All’inizio del film non riuscivo a smettere di sorridere: ogni dettaglio mi riportava all’adolescenza. Essendo nato nel ’95, proprio come Chris, le atmosfere, le situazioni e persino i piccoli dettagli mi hanno catapultato al periodo più spensierato della mia vita. Tuttavia, con il progredire del film, una malinconia sottile ma crescente ha iniziato a farmi compagnia.

Izaac Wang (Chris Wang) / Credit: Courtesy of Focus Features / Talking Fish Pictures LLC © 2024 All Rights Reserved

Multiculturalità
Chris (Wang Wang) sono io: un filippino di seconda generazione nato in Italia, diviso tra due mondi che non sembravano mai combaciare del tutto. Da una parte, il bisogno di sentirsi accettato dai miei amici italiani, convivendo con la paura di non essere “abbastanza italiano”; dall’altra, il senso di alienazione rispetto alla comunità filippina, con cui non sempre condividevo interessi e abitudini.

Questo film mi ha fatto rivivere quelle insicurezze, come i complessi di inferiorità che sentivo da adolescente, specie con la mia fidanzata italiana. Avevo il terrore di non essere “giusto” o “abbastanza” per lei, convinto di non soddisfare certi standard culturali o estetici.

Questo non si soffermava solo all’aspetto, ma anche tutto quello che riguarda lo stile di vita che conduce la mia famiglia. A partire dalla casa comunale, che in un certo senso rifletteva lo status sociale basso, oppure le usanze o modi di fare a cui siamo abituati, che agli occhi di un italiano, risulta bizzarro, facendomi sentire automaticamente in imbarazzo. Solo a distanza di dieci anni, ho imparato a valorizzare questi aspetti e non vergognarmene più, ma anzi, valorizzarle, considerandole un valore aggiunto alla mia persona.

Un ragazzo di dodici o sedici anni, cosa ne poteva sapere, quando l’unico pensiero che aveva, era quello di inserirsi il più possibile in qualcosa a cui non si sentiva appartenere completamente?

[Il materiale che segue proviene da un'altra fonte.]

(* ===== verification/Header.v ===== *)
(** * The header (src/dashboard/src/components/Header)

    [ContextSelector] changes the cluster and the namespace, [Header] shows the navigation
    and asks for the namespaces of the cluster, [Menu] links to the configuration and
    toggles the theme.

    Changing the context rewrites the location: the part that names the cluster and the
    namespace is replaced, by a text in which [replace] reads dollar signs. *)

From S2P Require Import Prelude.
From S2P Require Import Json.
From S2P Require Import Browser.
From S2P Require Import Types.
From S2P Require Import Url.
From S2P Require Import KubeRef.
From S2P Require Import Actions.
From S2P Require Import ClusterReducer.
From S2P Require Import Store.
From S2P Require Import Thunk.
From S2P Require Import HelmServices.
From S2P Require Import KubeServices.
From S2P Require Import NamespaceActions.
From S2P Require Import ConfigActions.
From S2P Require Import AuthActions.
From S2P Require Import Routes.

(** ** ContextSelector *)

(** A namespace that is missing is kept as the empty text. *)
Record context_selector := mkContextSelector {
  cs_open : bool;
  cs_cluster : string;
  cs_namespace : string;
  cs_newNSModalIsOpen : bool;
  cs_newNS : string;
}.
#[export] Instance eta_context_selector : Eta context_selector := λ s,
  mkContextSelector (cs_open s) (cs_cluster s) (cs_namespace s) (cs_newNSModalIsOpen s) (cs_newNS s).

(** [clusters.clusters[name].currentNamespace]. *)
Definition namespace_of (clusters : IClustersState) (name : string) : outcome (option string) :=
  IClusterState_currentNamespace <$>
    require "currentNamespace" (IClustersState_clusters clusters !! name).

(** [clusters.currentCluster], as a key. *)
Definition current_key (clusters : IClustersState) : string :=
  property_key (IClustersState_currentCluster clusters).

Definition selector_init (clusters : IClustersState) : outcome context_selector :=
  namespaceSelected ← namespace_of clusters (current_key clusters);
  Ok (mkContextSelector false (current_key clusters) (default "" namespaceSelected) false "").

(** The effects that follow the current namespace and the selected cluster. *)
Definition selected_effect (namespaceSelected : string) (s : context_selector) : context_selector :=
  s <| cs_namespace := namespaceSelected |>.
Definition cluster_effect (clusters : IClustersState) (s : context_selector)
    : outcome context_selector :=
  ns ← namespace_of clusters (cs_cluster s); Ok (s <| cs_namespace := default "" ns |>).

Definition toggleOpen (s : context_selector) : context_selector :=
  s <| cs_open := negb (cs_open s) |>.
Definition openNewNSModal (s : context_selector) : context_selector :=
  s <| cs_newNSModalIsOpen := true |>.
Definition closeNewNSModal (s : context_selector) : context_selector :=
  s <| cs_newNSModalIsOpen := false |>.
Definition onChangeNewNS (value : string) (s : context_selector) : context_selector :=
  s <| cs_newNS := value |>.

(** The match of [nsRegex] (a slash, a "c", the cluster, "ns", the namespace and a slash): its
    group, its text, and what follows it. *)
Definition ns_route (pathname : string) : option (string * string * string) :=
  match match_group "/c/" pathname with
  | (Some group, rest) =>
    match match_group "/ns/" rest with
    | (Some namespace, String a r) =>
      if bool_decide (a = "/"%char)
      then Some (group, "/c/" +:+ group +:+ "/ns/" +:+ namespace +:+ "/", r) else None
    | _ => None
    end
  | _ => None
  end.

(** The second argument of [replace], with a match at the start of the text and one group: "$$" is
    a dollar sign, "$&" the match, "$1" (or "$01") the group, and "$`" and "$'" what comes before and
    after the match. *)
Fixpoint replacement (group matched after s : string) : string :=
  match s with
  | String a s' =>
    if bool_decide (a = "$"%char) then
      match s' with
      | String c s'' =>
        if bool_decide (c = "$"%char) then "$" +:+ replacement group matched after s''
        else if bool_decide (c = "&"%char) then matched +:+ replacement group matched after s''
        else if bool_decide (c = "`"%char) then replacement group matched after s''
        else if bool_decide (c = "'"%char) then after +:+ replacement group matched after s''
        else if bool_decide (c = "1"%char) then group +:+ replacement group matched after s''
        else
          match s'' with
          | String d s3 =>
            if bool_decide (c = "0"%char) && bool_decide (d = "1"%char)
            then group +:+ replacement group matched after s3
            else String a (replacement group matched after s')
          | EmptyString => String a (replacement group matched after s')
          end
      | EmptyString => s
      end
    else String a (replacement group matched after s')
  | EmptyString => ""
  end.

Lemma replacement_plain group matched after s : lacks "$" s → replacement group matched after s = s.
Proof.
  unfold lacks. induction s as [|a s IH]; [done|]. simpl. rewrite andb_True, negb_True.
  intros [Ha Hs]. rewrite bool_decide_false by (by intros ->; apply Ha, bool_decide_pack). by rewrite IH.
Qed.

Definition changed_location (cluster namespace pathname search : string) : option string :=
  '(group, matched, rest) ← ns_route pathname;
  Some (replacement group matched rest ("/c/" +:+ cluster +:+ "/ns/" +:+ namespace +:+ "/")
        +:+ rest +:+ search).

Inductive selector_view :=
| SelectorView (currentCluster namespaceSelected : string) (namespaces : list string)
    (error : option string) (canCreateNS : bool).

Definition ContextSelector (clusters : IClustersState) (s : context_selector)
    : outcome selector_view :=
  entry ← require "currentNamespace" (IClustersState_clusters clusters !! current_key clusters);
  selected ← require "namespaces" (IClustersState_clusters clusters !! cs_cluster s);
  namespaces ← require "map" (IClusterState_namespaces selected);
  Ok (SelectorView (default "" (IClustersState_currentCluster clusters))
        (default "" (IClusterState_currentNamespace entry)) namespaces
        (if cs_newNSModalIsOpen s
         then (λ e, "An error occurred: " +:+ message e.2) <$> IClusterState_error entry else None)
        (default false (IClusterState_canCreateNS entry))).

Section selector.
Context `{Lodash} `{Jwt} `{Location} `{Router} (boot : browser).

(** What the effect that follows the current namespace asks for. *)
Definition namespace_effect (clusters : IClustersState) (namespaceSelected : string) : prog unit :=
  if truthy namespaceSelected
  then fork (getNamespace (current_key clusters) namespaceSelected) else mret ().

Definition selectCluster (value : string) (s : context_selector) : prog context_selector :=
  _ ← fork (fetchNamespaces value); mret (s <| cs_cluster := value |>).

Definition selectNamespace (value : string) (s : context_selector) : context_selector :=
  s <| cs_namespace := value |>.

(** The state that is left and the location it moves to. *)
Definition changeContext (pathname search : string) (s : context_selector)
    : prog (context_selector * option string) :=
  _ ← fork (setNamespace (cs_cluster s) (cs_namespace s));
  mret (s <| cs_open := false |>,
        changed_location (cs_cluster s) (cs_namespace s) pathname search).

Definition createNewNS (s : context_selector) : prog (context_selector * option string) :=
  created ← await (createNamespace (cs_cluster s) (cs_newNS s));
  if created : bool then
    _ ← fork (setNamespace (cs_cluster s) (cs_newNS s));
    mret (s <| cs_newNSModalIsOpen := false |> <| cs_open := false |>,
          Some (app_apps_list (cs_cluster s) (cs_newNS s)))
  else mret (s, None).
End selector.

(** ** Header and Menu *)

Record header := mkHeader {
  showNav : bool;
  routesToRender : list (string * string);
}.

Definition Header (authenticated : bool) (clusters : IClustersState) : outcome header :=
  ns ← namespace_of clusters (current_key clusters);
  let cluster := default "undefined" (IClustersState_currentCluster clusters) in
  Ok {| showNav := authenticated && truthy_opt (IClustersState_currentCluster clusters) && truthy_opt ns;
        routesToRender := [("Applications", app_apps_list cluster (default "undefined" ns));
                           ("Catalog", app_catalog cluster (default "undefined" ns))] |}.

(** The links of the menu. *)
Definition menu_links (clusters : IClustersState) : outcome (list string) :=
  ns ← namespace_of clusters (current_key clusters);
  let cluster := default "undefined" (IClustersState_currentCluster clusters) in
  Ok [app_config_apprepositories cluster (default "undefined" ns);
      app_config_operators cluster (default "undefined" ns); "/docs"].

Definition toggled (theme : string) : string :=
  if bool_decide (theme = SupportedThemes_dark) then SupportedThemes_light else SupportedThemes_dark.

Section menu.
Context `{Lodash} `{Jwt} `{Location} `{Router} (boot : browser).

Definition toggleTheme (theme : string) : prog unit := setTheme_thunk (toggled theme).

(** What the header asks for when there is a session and a cluster. *)
Definition header_effect (authenticated : bool) (currentCluster : option string) : prog unit :=
  if authenticated && truthy_opt currentCluster then
    _ ← fork (fetchNamespaces (default "" currentCluster));
    fork (canCreate (default "" currentCluster))
  else mret ().
End menu.

(** ** Facts *)

Lemma ns_route_plain c ns rest :
  lacks "/" c → lacks "/" ns →
  ns_route ("/c/" +:+ c +:+ "/ns/" +:+ ns +:+ String "/" rest) =
  Some (c, "/c/" +:+ c +:+ "/ns/" +:+ ns +:+ "/", rest).
Proof.
  intros Hc Hns. unfold ns_route. rewrite match_group_app; [|done|by right; eexists].
  rewrite match_group_app; [|done|by right; eexists]. by rewrite bool_decide_true.
Qed.

Lemma location_below c ns segs :
  segs ≠ [] → location_of ("c" :: c :: "ns" :: ns :: segs) =
  "/c/" +:+ c +:+ "/ns/" +:+ ns +:+ String "/" (join "/" segs).
Proof. intros Hne. destruct segs as [|s segs]; [done|]. unfold location_of. cbn [join]. by str_norm. Qed.

Section facts.
Context {match_path : string → string → option params_t} `{!PathMatching match_path}.
Context `{Lodash} `{Jwt}.

(** C23: Changing the context on a page below a cluster and a namespace moves to the same page,
    with the same other parameters, below the new ones; arriving there makes them the current
    cluster and namespace of the store.  (The new names hold no dollar sign, which [replace] would
    read in its second argument.) *)
Theorem context_change_keeps_page c ns segs page params s i clusters b :
  seg_ok c → seg_ok ns → seg_ok (cs_cluster s) → seg_ok (cs_namespace s) →
  lacks "$" (cs_cluster s) → lacks "$" (cs_namespace s) →
  segs ≠ [] → plain_segments segs →
  find_route match_path privateRoutes (location_of ("c" :: c :: "ns" :: ns :: segs))
    = Some (page, params) →
  ∃ to rest,
    changed_location (cs_cluster s) (cs_namespace s)
      (location_of ("c" :: c :: "ns" :: ns :: segs)) "" = Some to ∧
    params = ("cluster", c) :: ("namespace", ns) :: rest ∧
    find_route match_path privateRoutes to =
      Some (page, ("cluster", cs_cluster s) :: ("namespace", cs_namespace s) :: rest) ∧
    ∃ clusters', clusterReducer i clusters (LOCATION_CHANGE to) b = Ok clusters' ∧
      current_key clusters' = cs_cluster s ∧
      namespace_of clusters' (current_key clusters') = Ok (Some (cs_namespace s)).
Proof using All.
  intros [Hc Hlc] [Hns Hlns] [Hc' Hlc'] [Hns' Hlns'] Hdc Hdn Hne [Hsegs Hlast] Hroute.
  assert (∀ x y, Is_true (lacks "/" x) → Is_true (lacks "/" y) →
    plain_segments ("c" :: x :: "ns" :: y :: segs)) as Hplain.
  { intros x y Hx Hy. split; [by repeat (apply Forall_cons; split)|]. by destruct segs. }
  rewrite find_route_segments in Hroute by (by apply Hplain).
  rewrite find_segments_parsed in Hroute by done.
  apply fmap_Some in Hroute as ([page' rest] & Hfind & [= -> ->]).
  exists (location_of ("c" :: cs_cluster s :: "ns" :: cs_namespace s :: segs)), rest. split_and!.
  - unfold changed_location. rewrite (location_below c), ns_route_plain by done. cbn [mbind option_bind].
    rewrite replacement_plain.
    + rewrite location_below by done. f_equal. rewrite str_app_nil_r. by str_norm.
    + unfold lacks in *. rewrite !str_all_app, !andb_True. done.
  - done.
  - rewrite find_route_segments by (by apply Hplain).
    rewrite find_segments_parsed by done. by rewrite Hfind.
  - rewrite location_below by done.
    destruct (navigate_path i clusters b (cs_cluster s) (cs_namespace s) (join "/" segs))
      as (clusters' & Hred & Hcur & Hcn & _); [by intros Heq; rewrite Heq in Hc'|by intros Heq; rewrite Heq in Hns'|done|done|].
    exists clusters'. split; [exact Hred|]. unfold current_key, namespace_of.
    unfold current_entry in Hcn. rewrite Hcur in *. cbn [property_key default from_option] in *.
    split; [done|]. destruct (_ !! _); [|done]. cbn in *. by injection Hcn as ->.
Qed.

(** The header can be rendered whenever the current cluster has an entry, which the reducer
    keeps ([clusterReducer_safety]). *)
Lemma header_renders authenticated clusters :
  cluster_ok clusters ↔ ∃ h, Header authenticated clusters = Ok h.
Proof using.
  unfold cluster_ok, current_entry, Header, namespace_of, current_key. split.
  - intros [e ->]. by eexists.
  - intros [h Hh]. destruct (IClustersState_clusters clusters !! _); [by eexists|done].
Qed.
End facts.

Izaac Wang (Chris Wang) e Mahaela Park (Madi) / Credit: Courtesy of Focus Features / Talking Fish Pictures LLC © 2024 All Rights Reserved

Il peso della nostalgia
Dìdi è un pugno nello stomaco. Mi ha riportato al 2008, l’anno di Friendster, Netlog, Yahoo Messenger (con quei maledetti “BUZZ!!!“) e MSN. È stato come tornare all’epoca in cui ascoltavo i Paramore, i Linkin Park e tutta quella musica emo che accompagnava i pomeriggi della mia adolescenza.

Guardandolo oggi, a quasi trent’anni, mi rendo conto di quanto fossi una peste per i miei genitori e delle preoccupazioni che gli causavo. Ma mi sento incredibilmente grato per il rapporto che abbiamo costruito nel tempo, tanto da poter dire loro quanto gli voglio bene.

Un abbraccio speciale
Joan Chen è straordinaria nel ruolo della madre di Chris, tanto da farmi riflettere su molti aspetti del mio rapporto con la mia. Mentre guardavo il film, mia mamma si è avvicinata e mi ha chiesto se poteva stare cinque minuti abbracciata a me. Le voglio bene più di quanto riesca a dirle, e prometto che non mi lamenterò più quando mi cucina troppo cibo.

Joan Chen (Chungsing Wang) e Izaac Wang (Chris Wang) / Credit: Courtesy of Focus Features / Talking Fish Pictures LLC © 2024 All Rights Reserved

Conclusione
Dìdi è più di un film: è una riflessione sulle nostre radici, sulle relazioni e su quei dettagli che definiscono chi siamo. Un’esperienza che mi ha fatto sorridere, commuovere e, soprattutto, ricordare.